基于高光谱成像和卷积神经网络的欧李果实缺陷检测

DOI : https://doi.org/10.35633/inmateh-71-08

Authors

Bin WANG

College of Information Science and Engineering, Shanxi Agricultural University

(*) Lili LI

College of Information Science and Engineering, Shanxi Agricultural University

(*) Corresponding authors:

Abstract

In order to perform highly effective identification of external defects and increase the additional value of Cerasus Humilis fruits, this study used hyperspectral imaging technology to collect information on intact and defective Cerasus Humilis fruits. Based on the full transition spectrum, partial least squares discriminant analysis (PLS-DA) and back propagation neural networks (BPNN) were used to establish a discriminative model. The competitive adaptive reweighted sampling (CARS) was used to extract feature wavelengths, principal component analysis was used for data compression of single band images, BPNN and convolutional neural networks (CNN) were used for defect Cerasus Humilis fruits recognition of principal component images.
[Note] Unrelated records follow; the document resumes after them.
(* ===== verification/Outbox.v ===== *)
(** * The command outbox

    [publish_command] and [replay_outbox_once] of [crates/sandbox/src/distributed.rs]:
    a command is written to etcd before it is published and removed after the broker
    acknowledged it; a worker publishes what is left over. A publication may be lost
    before or after it reached the broker, like a call of the store. *)

From S2P Require Import Prelude ContentHash Effects Etcd PartitionGate ControlBus BusSystem BusExclusion BusLocal SessionRoutes.
From Stdlib Require Import ZArith Lia.

(** ** Data *)

Record OutboxRecord := MkOutbox {
  ob_kind : string;
  ob_command_id : string;
  ob_subject : string;
  ob_payload : string;                (** the text of the envelope *)
  ob_created_at_unix_ms : Z;
  ob_updated_at_unix_ms : Z;
  ob_attempts : Z;
}.

(** The envelope of a command; values copied from its payload stay values. *)
Record BuiltEnvelope (V : Type) := MkBuilt {
  be_schema_version : string;
  be_command_id : string;
  be_command_type : string;
  be_tenant_id : string;
  be_workspace_id : string;
  be_session_id : option string;
  be_vm_id : option string;
  be_target_node_id : option string;
  be_ordering_key : string;
  be_issued_at_unix_ms : Z;
  be_timeout_ms : Z;
  be_idempotency_key : string;
  be_trace_id : string;
  be_causation_id : option string;
  be_expected_fence : option V;
  be_expected_versions : option V;
  be_payload : V;
}.
Arguments MkBuilt {V}.

Class OutboxJson `{ControlJson} := {
  get_u64 : string -> jvalue -> option Z;          (** [v.get(field).and_then(Value::as_u64)] *)
  get_value : string -> jvalue -> option jvalue;   (** [v.get(field)] *)
  value_text : jvalue -> string;                   (** [serde_json::to_string] *)
  envelope_text : BuiltEnvelope jvalue -> string;
  encode_outbox : OutboxRecord -> string;
  decode_outbox : string -> result string OutboxRecord;
}.
Definition CONTROL_ENVELOPE_SCHEMA_VERSION : string := "v1".

(** [{:0n$x}] of a number of at most [n] digits. *)
Fixpoint hex_digits (n : nat) (x : N) : string :=
  match n with
  | O => EmptyString
  | S n => hex_digits n (x / 16)%N +:+ String (hex_digit (x mod 16)%N) EmptyString
  end.

Section Envelope.
Context `{OutboxJson, StdHash}.

(** [{:016x}] *)
Definition derive_idempotency_key (command_type ordering_key : string) (payload : jvalue) : string :=
  "idem-" +:+ hex_digits 16 (Z.to_N (default_hash [command_type; ordering_key; value_text payload])).

Definition build_command_envelope (now : Z) (command_id command_type ordering_key idempotency_key : string)
    (payload : jvalue) : BuiltEnvelope jvalue :=
  MkBuilt CONTROL_ENVELOPE_SCHEMA_VERSION command_id command_type
    (default "default"%string (get_str "tenant_id" payload))
    (default "default"%string (get_str "workspace_id" payload))
    (get_str "session_id" payload) (get_str "vm_id" payload) (get_str "target_node_id" payload)
    ordering_key now (default 30000%Z (get_u64 "timeout_ms" payload)) idempotency_key
    (default command_id (get_str "trace_id" payload)) (get_str "causation_id" payload)
    (get_value "expected_fence" payload) (get_value "expected_versions" payload) payload.
End Envelope.

(** ** Operations *)

Inductive OutboxE : Type -> Type :=
| ObUuid : OutboxE string
| ObMillis : OutboxE Z
| ObEtcd {A : Type} (c : EtcdCall A) : OutboxE (result string A)
| ObPublish (subject message_id payload : string) : OutboxE (result string unit).

Abbreviation OutboxP := (prog OutboxE).

Definition outbox_call {A} (what : string) (c : EtcdCall A) : OutboxP (result SandboxError A) :=
  r ← perform (ObEtcd c);
  Ret (match r with Ok a => Ok a | Err e => Err (DaemonUnavailable (what +:+ " failed: " +:+ e)) end).

Definition outbox_pending_prefix (etcd_prefix : string) : string := etcd_prefix +:+ "/outbox/pending/".

Section Outbox.
Context `{OutboxJson, StdHash} (etcd_prefix nats_subject_prefix : string).

Definition outbox_pending_key (command_id : string) : string := outbox_pending_prefix etcd_prefix +:+ command_id.

Definition put_outbox_record (record : OutboxRecord) : OutboxP (result SandboxError unit) :=
  outbox_call "etcd put outbox record" (EPut (outbox_pending_key (ob_command_id record)) (encode_outbox record) None).

Definition delete_outbox_record (command_id : string) : OutboxP (result SandboxError unit) :=
  outbox_call "etcd delete outbox record" (EDelete (outbox_pending_key command_id)).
The results showed that the overall detection accuracy of PLS-DA and BPNN models based on wavelength spectral information were 83.81% and 85.71%, respectively. BPNN was used to establish the calibration model based on the selected characteristic wavelengths by CARS, the accuracy rate was 90.47%. The classified accuracy of CNN model based on principal component images was 93.33%, which was obviously better than that of BPNN model at 83.81%. The research shows that the CNN model was successfully applied to the detection of Cerasus Humilis fruits defects using hyperspectral imaging. This study provides a theoretical basis for the development of fruit grading and sorting equipment.

Abstract in Chinese

为实现欧李果缺陷特征的识别,提高欧李果附加价值,采用高光谱成像技术采集了完好和缺陷欧李果的信息。基于全渡段光谱,采用偏最小二乘判别分析(Partial Least Squares-Discriminant Analysis, PLS-DA)和误差反向传播神经网络(Back Propagation Neural Networks, BPNN)建立判别模型。采用竞争自适应加权(CARS)提取特征波长,并利用主成分分析进行单波段图像的数据压缩,针对主成分图像采用BPNN和卷积神经网络(Convolutional Neural Networks, CNN)进行缺陷欧李果识别。研究结果表明,基于主成分图像建立的CNN模型对缺陷欧李果的识别效果最好,其准确率为93.33%。该研究为开发水果的分级分选设备提供了理论基础。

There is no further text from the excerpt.